Viramos no dia de hoje uma página da História do Brasil. Prestigiado, desde o primeiro instante, pelas duas Câmaras do Congresso Nacional e amparado pela opinião publica, através de incontável número de manifestações de apoio, sinceras e autenticamente patrióticas, dos brasileiros de todas as camadas sociais que me acolhiam nos pontos mais diversos do território nacional, damos por cumprido o nosso dever mais ousado; o mais dramático dever.

Só nos que não conheciam diretamente os problemas do nosso Hinterland percebemos, a princípio, dúvida, indecisão. Mas no País inteiro sentimos raiar a grande esperança, a companheira constante em toda esta viagem que hoje concluímos; ela amparou-nos a todos, a mim e a essa esplêndida legião que vai desde Israel Pinheiro, cujo nome estará perenemente ligado a este cometimento, até ao mais obscuro, ao mais ignorado desses trabalhadores infatigáveis que tornaram possível o milagre de Brasília.

Em todos os instantes nas decepções e nos entusiasmos, levantando o nosso ânimo e multiplicando as nossas forças, mais de que qualquer outro amparo ou guia, foi a Esperança valimento nosso. Um homem, cujos olhos morreram e ressuscitaram muitas vezes na contemplação da grandeza – aludo, novamente, a André Malraux -, viu em Brasília a Capital da Esperança.

Seu dom de perceber o sentido das coisas e de encontrar a expressão justa fê-lo sintetizar o que nos trouxe até aqui, o que nos deu coragem para a dura travessia, que foi a substância, a matéria- prima espiritual desta jornada. Olhai agora para a Capital da Esperança do Brasil. Ela foi fundada, esta cidade, porque sabíamos estar forjada em nós a resolução de não mais conter o Brasil civilizado numa fímbria ao longo do oceano, de não mais vivermos esquecidos da existência de todo um mundo deserto, a reclamar posse e conquista.

Esta cidade, recém-nascida, já se enraizou na alma dos brasileiros; já elevou o prestígio nacional em todos os continentes; já vem sendo apontada  como demonstração pujante da nossa vontade de progresso, como índice do alto grau de nossa civilização; já a envolve a certeza de uma época de maior dinamismo, de maior dedicação ao trabalho e à Pátria, despertada, enfim,para o seu irresistível destino de criação e de força construtiva.
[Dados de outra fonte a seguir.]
(** The events of [ssl_negotiate]: nothing but messages around at most one
    [SSL_connect], which a successful negotiation has made. *)
Lemma ssl_negotiate_shape h :
  forallb calm (snd (ssl_negotiate h [])) = true ∧
  ∃ pre tl, snd (ssl_negotiate h []) = pre ++ tl ∧
    forallb plain pre = true ∧
    (tl = [] ∧ fst (ssl_negotiate h []) = -1 ∨
     ∃ post, tl = SslConnect :: post ∧
             (fst (ssl_negotiate h []) = 0 ∨ fst (ssl_negotiate h []) = -1)).
Proof.
  unfold ssl_negotiate.
  destruct (host_index h =? -1); [split; [reflexivity|]; exists [], []; auto|].
  destruct (negb (set_host_ok h));
    [split; [reflexivity|]; exists [], []; auto|].
  destruct (skip_index h =? -1); [split; [reflexivity|]; exists [], []; auto|].
  destruct (negb (set_skip_ok h));
    [split; [reflexivity|]; exists [], []; auto|].
  destruct (sni_ok h), (negb (connect_rc h =? 1)); simpl;
    (split; [reflexivity|]).
  - exists []. eexists. split; [reflexivity|]. split; [reflexivity|].
    right. eexists. eauto.
  - exists []. eexists. split; [reflexivity|]. split; [reflexivity|].
    right. eexists. eauto.
  - exists [MuttError "Warning: unable to set TLS SNI host name"]. eexists.
    split; [reflexivity|]. split; [reflexivity|]. right. eexists. eauto.
  - exists [MuttError "Warning: unable to set TLS SNI host name"]. eexists.
    split; [reflexivity|]. split; [reflexivity|]. right. eexists. eauto.
Qed.

Lemma ssl_negotiate_rc h :
  fst (ssl_negotiate h []) = 0 ∨ fst (ssl_negotiate h []) = -1.
Proof.
  destruct (ssl_negotiate_shape h)
    as (_ & _ & _ & _ & _ & [[_ ?]|(_ & _ & ?)]); auto.
Qed.

(** The options in force when the negotiation, entered with [ops] switched
    off, starts its handshake. *)
Lemma negotiate_handshake_options h ops l sfx :
  setting_up ops l -> forallb plain sfx = true ->
  (handshake_options (l ++ snd (ssl_negotiate h []) ++ sfx) = Some ops ∨
   handshake_options (l ++ snd (ssl_negotiate h []) ++ sfx) = None) ∧
  (fst (ssl_negotiate h []) = 0 ->
   handshake_options (l ++ snd (ssl_negotiate h []) ++ sfx) = Some ops).
Proof.
  intros Hl Hsfx.
  destruct (ssl_negotiate_shape h) as (Hcalm & pre & tl & Heq & Hpre & Htl).
  rewrite Heq in *.
  assert (Hcp : forallb calm pre = true).
  { rewrite forallb_app in Hcalm. apply andb_true_iff in Hcalm as [? _].
    assumption. }
  pose proof (setting_up_more _ _ _ Hl Hpre Hcp) as Hl'.
  rewrite <- (app_assoc pre), app_assoc.
  destruct Htl as [[-> Hrc]|(post & -> & _)].
  - simpl. rewrite (setting_up_none _ _ _ Hl' Hsfx). split; [auto|].
    rewrite Hrc. intros [=].
  - simpl. rewrite (setting_up_connect _ _ _ Hl'). auto.
Qed.

(** ** Closing *)

Lemma call_close_shape rc c l r :
  call_close rc c l = Some r ->
  ∃ seg, snd r = l ++ seg ∧ forallb plain seg = true.
Proof.
  unfold call_close, tls_close, ssl_socket_close, raw_socket_close.
  destruct (conn_close c); try discriminate; intros [= <-];
    destruct (sockdata c) as [d|]; try destruct (isopen d); simpl;
    rewrite <- ?app_assoc; eexists; split; reflexivity.
Qed.

Lemma mutt_socket_close_shape rc c l r :
  mutt_socket_close rc c l = Some r ->
  ∃ seg, snd r = l ++ seg ∧ forallb plain seg = true.
Proof.
  unfold mutt_socket_close. destruct (fd c <? 0).
  - simpl. intros [= <-]. exists []. rewrite app_nil_r. auto.
  - destruct (call_close rc c l) as [[[rc' c'] l']|] eqn:Hc; [|discriminate].
    simpl. intros [= <-]. apply (call_close_shape _ _ _ _ Hc).
Qed.
Lemma run_call_exact acts :
  forall c,
    Z.abs c <= 2 ^ 53 -> in_range acts c = true ->
    run (map call acts) {| count := of_int c |} = {| count := of_int (int_run acts c) |}
    /\ Z.abs (int_run acts c) <= 2 ^ 53.
Proof.
  induction acts as [|a acts IH]; intros c Hc Hr.
  - split; [reflexivity | exact Hc].
  - cbn [in_range] in Hr.
    apply andb_prop in Hr as [Hr Hrest]. apply andb_prop in Hr as [Ha Hb].
    apply Z.leb_le in Hb.
    cbn [map]. rewrite counter_run_cons, act_call_exact by assumption.
    apply IH; assumption.
Qed.

(** X8. From the initial state, a sequence of [increase], [decrease],
    [increaseBy(n)] with integer [n], and [reset] leaves the count at the
    integer an integer counter would hold, as long as every [n] and every
    running total has magnitude at most [2^53]. *)
Theorem counter_follows_integers (acts : list IntAction) :
  in_range acts 0 = true ->
  count (run (map call acts) initial) = of_int (int_run acts 0)
  /\ to_int (count (run (map call acts) initial)) = Some (int_run acts 0).
Proof.
  intros Hr.
  destruct (run_call_exact acts 0 ltac:(cbn; lia) Hr) as [Hrun Hb].
  change initial with {| count := of_int 0 |}. rewrite Hrun. cbn [count].
  split; [reflexivity | apply to_int_of_int, Hb].
Qed.

Lemma counter_follows_integers_witness :
  to_int (count (run (map call [Dec; Dec; IncBy (2 ^ 53); Inc; Zero; IncBy (-7); Inc])
                     initial))
  = Some (int_run [Dec; Dec; IncBy (2 ^ 53); Inc; Zero; IncBy (-7); Inc] 0).
Proof.
  apply (counter_follows_integers
           [Dec; Dec; IncBy (2 ^ 53); Inc; Zero; IncBy (-7); Inc]).
  vm_compute. reflexivity.
Defined.

(** X9. [increase] then [decrease], and [decrease] then [increase], bring
    an integer count of magnitude below [2^53] back to itself. *)
Theorem increase_decrease_round_trip (s : CounterState) (c : Z) :
  valid_number (count s) -> to_int (count s) = Some c -> Z.abs c < 2 ^ 53 ->
  to_int (count (decrease (increase s))) = Some c
  /\ to_int (count (increase (decrease s))) = Some c.
Proof.
  intros Vs Hs Hc. destruct s as [x]. cbn [count] in Vs, Hs.
  unfold increase, decrease, set_fn, set. cbn [merge_field p_count count].
  destruct (to_int_inv x c Vs Hs ltac:(lia)) as [-> | [-> ->]].
  - rewrite num_add_exact, num_sub_exact by (cbn; lia).
    rewrite num_sub_exact, num_add_exact by (cbn; lia).
    replace (c + 1 - 1) with c by lia. replace (c - 1 + 1) with c by lia.
    split; apply to_int_of_int; lia.
  - split; reflexivity.
Qed.

Lemma increase_decrease_round_trip_witness :
  to_int (count (decrease (increase {| count := of_int (1 - 2 ^ 53) |})))
  = Some (1 - 2 ^ 53).
Proof.
  apply (increase_decrease_round_trip {| count := of_int (1 - 2 ^ 53) |} (1 - 2 ^ 53)).
  - reflexivity.
  - reflexivity.
  - vm_compute. reflexivity.
Defined.

(** At [2^53] the round trip ends one below. *)
Lemma round_trip_fails_at_2_53 :
  to_int (count (decrease (increase {| count := of_int (2 ^ 53) |})))
  = Some (2 ^ 53 - 1).
Proof. reflexivity. Qed.

Lemma num_add_nan_l y : num_add S754_nan y = S754_nan.
Proof. reflexivity. Qed.

Lemma num_add_nan_r x : num_add x S754_nan = S754_nan.
Proof. destruct x as [s | s | | s m e]; reflexivity. Qed.

Lemma nan_act a s :
  is_reset a = false -> count s = S754_nan -> count (act s a) = S754_nan.
Proof.
  intros Ha Hs. destruct s as [x]. cbn [count] in Hs. subst x.
  destruct a as [| | by_ |]; try discriminate; reflexivity.
Qed.

Lemma nan_run acts :
  forall s,
    forallb (fun a => negb (is_reset a)) acts = true ->
    count s = S754_nan -> count (run acts s) = S754_nan.
Proof.
  induction acts as [|a acts IH]; intros s Hr Hs.
  - exact Hs.
  - cbn [forallb] in Hr. apply andb_prop in Hr as [Ha Hr].
    rewrite counter_run_cons. apply IH; [exact Hr|].
    apply nan_act; [|exact Hs]. destruct (is_reset a); [discriminate|reflexivity].
Qed.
Deste Planalto Central, Brasília estende aos quatro ventos as estradas da definitiva integração nacional: Belém, Fortaleza, Porto Alegre, dentro em breve o Acre. E por onde passam as rodovias vão nascendo os povoados, vão ressuscitando as cidades mortas, vai circulando, vigorosa, a seiva do crescimento nacional.

Brasileiros! Daqui, do centro da Pátria, levo o meu pensamento a vossos lares e vos dirijo a minha saudação. Explicai a vossos filhos o que está sendo feito agora. É sobretudo para eles que se ergue esta cidade síntese, prenúncio de uma revolução fecunda em prosperidade. Eles é que nos hão de julgar amanhã.

Neste dia – 21 de abril – consagrado ao alferes Joaquim José da Silva Xavier, o Tiradentes, ao centésimo trigésimo oitavo ano da Indepen dência e septuagésimo primeiro da República, declaro, sob a proteção de Deus, inaugurada a Cidade de Brasília, Capital dos Estados Unidos do Brasil.